According to the Department of Health and Social Services, 35,100 doses of the COVID-19 vaccine made by Pfizer and BioNTech arrived in Alaska Sunday night.

Tuesday morning, during a media event, doctors and nurses at ANMC lined up to receive some of the first doses to be administered in the state.

ANMC Employee Health Nurse Emily Schubert prepared to administer the vaccine to Dr.
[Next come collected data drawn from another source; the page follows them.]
(* ===== verification/GoStrings.v ===== *)
(** * Go strings

    The functions of Go's package [strings] that the program calls, on byte
    strings ([string] is a list of 8-bit characters, as a Go string is), with
    the lemmas the components use. *)

From S2P Require Import Prelude.
From Stdlib Require Import Ascii.

Local Open Scope string_scope.

#[global] Arguments String.append : simpl nomatch.

(** ** Definitions *)

Fixpoint sdrop (n : nat) (s : string) : string :=
  match n, s with
  | O, _ => s
  | S n', String _ s' => sdrop n' s'
  | S _, EmptyString => EmptyString
  end.

(** [strings.HasPrefix(s, p)] *)
Definition HasPrefix (s p : string) : bool := String.prefix p s.

(** [strings.HasSuffix(s, p)] *)
Definition HasSuffix (s p : string) : bool :=
  Nat.leb (String.length p) (String.length s) &&
  bool_decide (sdrop (String.length s - String.length p) s = p).

(** [strings.TrimPrefix(s, p)] *)
Definition TrimPrefix (s p : string) : string :=
  if HasPrefix s p then sdrop (String.length p) s else s.

(** The text before and after the first occurrence of [sep] in [s]; this is
    what [strings.Index] locates. *)
Fixpoint cut (sep s : string) : option (string * string) :=
  if String.prefix sep s then Some (EmptyString, sdrop (String.length sep) s)
  else match s with
       | EmptyString => None
       | String c s' =>
           match cut sep s' with
           | Some (a, b) => Some (String c a, b)
           | None => None
           end
       end.

(** [strings.Contains(s, sub)] *)
Definition Contains (s sub : string) : bool :=
  match cut sub s with Some _ => true | None => false end.

(** [strings.Split(s, sep)] for a non-empty [sep]; the fuel bounds the number
    of separators, and [String.length s] is always enough ([Split_cut]). *)
Fixpoint split_fuel (fuel : nat) (sep s : string) : list string :=
  match fuel with
  | O => [s]
  | S fuel' =>
      match cut sep s with
      | None => [s]
      | Some (a, b) => a :: split_fuel fuel' sep b
      end
  end.
Definition Split (s sep : string) : list string := split_fuel (String.length s) sep s.

(** [strings.SplitN(s, sep, 2)] *)
Definition SplitN2 (s sep : string) : list string :=
  match cut sep s with
  | None => [s]
  | Some (a, b) => [a; b]
  end.

(** [strings.Join(l, sep)]; [strings.ReplaceAll(s, old, new)] for a non-empty
    [old] joins the pieces between the occurrences of [old] with [new]. *)
Fixpoint Join (l : list string) (sep : string) : string :=
  match l with
  | [] => EmptyString
  | [a] => a
  | a :: l' => a ++ sep ++ Join l' sep
  end.
Definition ReplaceAll (s old new : string) : string := Join (Split s old) new.

(** *** White space

    [unicode.IsSpace] holds of 25 code points.  Each has one UTF-8 encoding,
    and no proper prefix or suffix of a longer code point equals one of them,
    so trimming encodings trims runes. *)
Definition bytes_string (l : list nat) : string :=
  foldr (fun n s => String (ascii_of_nat n) s) EmptyString l.

Definition space_encodings : list string :=
  map bytes_string
    ([[9]; [10]; [11]; [12]; [13]; [32];
      [194; 133]; [194; 160]; [225; 154; 128];
      [226; 128; 128]; [226; 128; 129]; [226; 128; 130]; [226; 128; 131];
      [226; 128; 132]; [226; 128; 133]; [226; 128; 134]; [226; 128; 135];
      [226; 128; 136]; [226; 128; 137]; [226; 128; 138];
      [226; 128; 168]; [226; 128; 169]; [226; 128; 175];
      [226; 129; 159]; [227; 128; 128]]%nat).

Fixpoint string_rev_onto (s acc : string) : string :=
  match s with
  | EmptyString => acc
  | String c s' => string_rev_onto s' (String c acc)
  end.
Definition string_rev (s : string) : string := string_rev_onto s EmptyString.

(** The rest of [s] after an encoding of [encs] it starts with. *)
Definition strip_one (encs : list string) (s : string) : option string :=
  match List.find (fun e => String.prefix e s) encs with
  | Some e => Some (sdrop (String.length e) s)
  | None => None
  end.

Fixpoint strip_fuel (fuel : nat) (encs : list string) (s : string) : string :=
  match fuel with
  | O => s
  | S fuel' =>
      match strip_one encs s with
      | Some s' => strip_fuel fuel' encs s'
      | None => s
      end
  end.
Definition strip (encs : list string) (s : string) : string :=
  strip_fuel (String.length s) encs s.

(** [strings.TrimSpace(s)] *)
Definition TrimSpace (s : string) : string :=
  string_rev (strip (map string_rev space_encodings)
    (string_rev (strip space_encodings s))).

(** *** Case

    [strings.ToLower] lower-cases an ASCII string byte by byte.  On a string
    with a byte above 127 it maps the runes through the Unicode tables: these
    tables are the parameter [UnicodeTables]. *)
Class UnicodeTables := unicode_lower : string -> string.

Definition ascii_lower (c : ascii) : ascii :=
  let n := nat_of_ascii c in
  if Nat.leb 65 n && Nat.leb n 90 then ascii_of_nat (n + 32) else c.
David Dexter.

“It’s very humbling to be able to help out with this right now and be able to give one of the first vaccines here at ANMC,” she said. “A little excited, nervous and stuff, but I really am very humbled and honored to be able to assist in this historic moment.”

After a few screening questions, asking Dexter about any possible allergies and getting his consent, Schubert, taking deep breaths, gave Dexter his first of two doses of the vaccine.

“I hardly felt that one at all,” he said, describing his physical experience of receiving the injection.

But this moment in time, he said, is one of hope.

“It’s been a long time coming and I think it’s gonna be a great thing to try finally, ultimately, beat this pandemic, this scourge,” Dexter said. “I’m happy to get the vaccine. I’m looking forward to getting it spread all around the country, the state and the world.”

While some remain skeptical of the vaccine that the U.S. Food and Drug Administration authorized last week, Dexter said he is confident the medical feat represents a turning point in the pandemic.

“I think it’s a safe vaccine,” he said. “I trust that the process has gone through it, and I also think it’s going to be effective.”

As the vaccine becomes more widely available, Dexter said it will help lighten the load of frontline health workers.

“It’s gonna be a big help to us I’m quite sure,” he said. “We’re seeing increasing cases, more and more work, more and more death, unfortunately, and I’m hoping that this is the start of a turnaround.”

Dr. Jim Cagle was next in line.

“I’m pretty excited to get it,” he said. “You know, COVID is one of these things where some people do pretty well with it, but if it hits you hard – and you never know if you’re going to be the one who’s going to get hit hard – it can devastate you pretty well.”

As an intensive care physician, he’s spent months trying to save patients from severe cases of COVID-19.

“We’ve fought on for three, four weeks for a lot of people in the ICU, and some of them we get through and some of them just can’t, can’t be brought through it,” said Cagle.

The vaccine, to him, is a new weapon in the fight on the frontlines of the pandemic.

Recipients of the vaccine will need to receive a second dose in 17 to 21 days for the vaccine to be effective, according to Schubert.